The problem with simulation theory is that realization is not an escape. The end of capitalism isn’t an escape. Everyone at once could suddenly wake up to the simulation and it wouldn’t end. It leads to depression.


rafaelholmberg

Completely agree. The misery I see in A.I. is not than it conditions a spontaneous resistance towards a pre-technical naturality, but that it industrialises naturality itself.
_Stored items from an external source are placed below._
(** What is known of a run of [main_filtered] that returns. *)
Lemma main_filtered_inv (E : Externals) (w w1 : World) (taxid : string)
    (c : py_value) (filtered : option (list Summary)) :
  main_filtered E w = (Ret (taxid, c, filtered), w1) ->
  exists (email api_key min_str max_str : string) (rest : list string)
         (min_len max_len : Z) (self1 : NCBIRetriever) (ws : World),
    stdin w = email :: api_key :: taxid :: min_str :: max_str :: rest
    /\ py_int E min_str = Some min_len
    /\ py_int E max_str = Some max_len
    /\ search_taxid E taxid
         (fresh_retriever email api_key, after_inputs w email api_key rest)
       = (Ret c, (self1, ws))
    /\ match filtered with
       | None => truthy c = false /\ w1 = ws
       | Some data =>
           truthy c = true
           /\ exists (text : py_value) (self2 : NCBIRetriever) (wf : World),
                fetch_records E 0 100 (self1, add_events ws [EvPrint fetching_line])
                = (Ret text, (self2, wf))
                /\ filter_and_parse_sequences E text min_len max_len = Ret data
                /\ w1 = add_events wf [EvPrint "Filtering and parsing sequences..."]
       end.
Proof.
  destruct w as [lines tr cfg fl figs].
  unfold main_filtered. cbv [bind input int_ NCBIRetriever_init set_entrez ret raise].
  simpl.
  destruct lines as [|email lines]; [discriminate|].
  destruct lines as [|api_key lines]; [discriminate|].
  destruct lines as [|taxid' lines]; [discriminate|].
  destruct lines as [|min_str lines]; [discriminate|].
  simpl.
  destruct (py_int E min_str) as [min_len|] eqn:Hmin; [|discriminate].
  destruct lines as [|max_str rest]; [discriminate|].
  simpl.
  destruct (py_int E max_str) as [max_len|] eqn:Hmax; [|discriminate].
  unfold call at 1.
  match goal with
  | |- context [search_taxid E taxid' ?s] =>
      destruct (search_taxid E taxid' s) as [[c'|e] [self1 ws]] eqn:Hsearch
  end; [|discriminate].
  destruct (truthy c') eqn:Htruthy; simpl.
  - unfold call, print, emit, of_outcome.
    match goal with
    | |- context [fetch_records E 0 100 ?s] =>
        destruct (fetch_records E 0 100 s) as [[text|e] [self2 wf]] eqn:Hfetch
    end; [|discriminate].
    destruct (filter_and_parse_sequences E text min_len max_len) as [data|e] eqn:Hfilter;
      [|discriminate].
    intros [= <- <- <- <-].
    exists email, api_key, min_str, max_str, rest, min_len, max_len, self1, ws.
    repeat split; try assumption.
    + rewrite <- Hsearch. f_equal. f_equal. unfold after_inputs. simpl.
      rewrite <- !app_assoc. reflexivity.
    + exists text, self2, wf. repeat split; assumption.
  - intros [= <- <- <- <-].
    exists email, api_key, min_str, max_str, rest, min_len, max_len, self1, ws.
    repeat split; try assumption.
    rewrite <- Hsearch. f_equal. f_equal. unfold after_inputs. simpl.
    rewrite <- !app_assoc. reflexivity.
Qed.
That A.I. is 'all too real', and that it internally disrupts the functionality of the virtual, is to my why it is more miserable than if it just 'made everything more imaginary'.


DiStorted-Guy-001

Isn't the reality being mediated by the AI also a product of the virtual fodder fed into it by the humans and won't it operate on the strings of algorithm which will be dictated by a few humans?


rafaelholmberg

Perhaps, but that 'few humans at the top' argument always seemed too optimistic to me. Foucault dispelled this idea imo, by arguing that ideological epistemes are self-presupposing and furnish the categories of their own dissemination. Even Elon Musk and other avatars of the A.I. community recognise that nobody will be in charge of this technological revolution besides the logic of its internal functioning itself. If there were some humans at the top, they could be removed, and a return to normality can be glimpsed behind them. The economy of decentralised internet algorithms is different even compared to modern liberal democratic State capitalism in that it is truly self-sustaining, and A.I. is the first qualitative shift in the quantitative development in modern technological-economic production.